Morgan hopes his background will open the door to more soldiers following him into the astronaut program.
He said the experiences of building a team and working together were just as important as any technical competence an astronaut candidate could bring to the program.
Already, Morgan said he has heard from many soldiers hoping to become part of NASA. And last year's astronaut class included a record number of applicants from the Army, particularly from the special operations and medical communities.
"One of the most valuable things I can do is open pathways for people who haven't thought about it," Morgan said. "You can do anything in the Army. I mean, literally, anything. An astronaut is just one of them."

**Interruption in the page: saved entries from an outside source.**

(** X28: the notebook's inversion of market prices, in exact real
    arithmetic.  The price of [BlackScholesPrice], compounded to the
    forward [exp(r*T)*S], is inverted by [BlackImpliedVol] to its
    volatility within [1e-6], for every rate and every root finder that
    meets the contract. *)
Theorem implied_vol_of_forward_price
  (brentq : root_finder) (S K r sigma T phi : R) :
  brentq_contract brentq ->
  0.05 < sigma < 1.0 -> 0.1 < T < 2 -> 0 < K -> 0 < S ->
  phi = 1 \/ phi = -1 ->
  exists p v,
    BlackScholesPrice S K r sigma T phi = Ok p /\
    BlackImpliedVol brentq (exp (r * T) * p) K (exp (r * T) * S) T phi = Ok v /\
    Rabs (v - sigma) < 1e-6.
Proof.
  intros Hc Hsig HT HK HS Hphi.
  pose proof (sqrt_bounds T HT) as Hs.
  pose proof (exp_pos (r * T)) as He.
  set (F := exp (r * T) * S).
  assert (HF : 0 < F) by (unfold F; nra).
  set (s := sqrt T) in *.
  set (g := fun nu => K * BlackOverK_formula (F / K) nu phi).
  assert (Hinc : forall a b, 0 < a -> a < b -> g a < g b)
    by (intros a b Ha Hab; now apply Black_value_increasing).
  assert (Hn : 0.01 * s < sigma * s < 1.00 * s) by nra.
  destruct (forward_price S K r sigma T phi HS HK ltac:(lra) ltac:(fold s; nra))
    as (p & Hp & Efwd).
  fold s in Efwd. fold F in Efwd. fold (g (sigma * s)) in Efwd.
  exists p. rewrite Efwd.
  assert (Htol : 0 < 1e-8) by lra.
  destruct (brentq_converges _ Hc (objective (g (sigma * s)) K F phi)
              (0.01 * s) (1.00 * s) 1e-8
              (g (0.01 * s) - g (sigma * s)) (g (1.00 * s) - g (sigma * s)))
    as [x Hx]; try lra.
  - intros y _. now apply objective_total.
  - apply objective_regular; lra.
  - apply objective_regular; lra.
  - assert (g (0.01 * s) < g (sigma * s)) by (apply Hinc; lra).
    assert (g (sigma * s) < g (1.00 * s)) by (apply Hinc; lra).
    nra.
  - destruct (solver_near_root brentq Hc (g (sigma * s)) K F phi
                (0.01 * s) (1.00 * s) x (sigma * s)) as [Hin Hnear];
      try assumption; try lra; try reflexivity.
    exists (x / s). split; [exact Hp|]. split.
    { rewrite BlackImpliedVol_unfold by lra. fold s. rewrite Hx. reflexivity. }
    pose proof rtol_small as Hr. pose proof rtol_pos as Hr0.
    assert (Hxabs : Rabs x <= 1.5) by (rewrite Rabs_right; lra).
    assert (Hb : Rabs (x - sigma * s) < 3e-7) by nra.
    apply Rabs_def2 in Hb. destruct Hb as [Hb1 Hb2].
    replace (x / s - sigma) with ((x - sigma * s) / s) by (field; lra).
    apply Rabs_def1.
    + apply (Rmult_lt_reg_r s); [lra|].
      unfold Rdiv. rewrite Rmult_assoc, Rinv_l, Rmult_1_r by lra. nra.
    + apply (Rmult_lt_reg_r s); [lra|].
      unfold Rdiv. rewrite Rmult_assoc, Rinv_l, Rmult_1_r by lra. nra.
Qed.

Morgan said he is excited to go to space. But confident that he would have been just as excited in his Army career had he not become an astronaut.
If not selected, he would have continued to serve in special operations, he said.
"My career would have been equally rewarding," he said.
And while he now wears a NASA flight suit, Morgan said he remains a soldier first.
"The Army has made me who I am," he said. "I'm an astronaut because the Army gave me some really incredible experiences."
Morgan said his years at Fort Bragg were among the most formative of his career.
"It's some of the best memories of my life there," he said.
And he'll be taking a piece of the Fort Bragg community with him into space.
"The spirit of Fort Bragg and the surrounding area is very special to me," Morgan said. "I look forward to representing them... and I look forward to the Fayetteville community following along."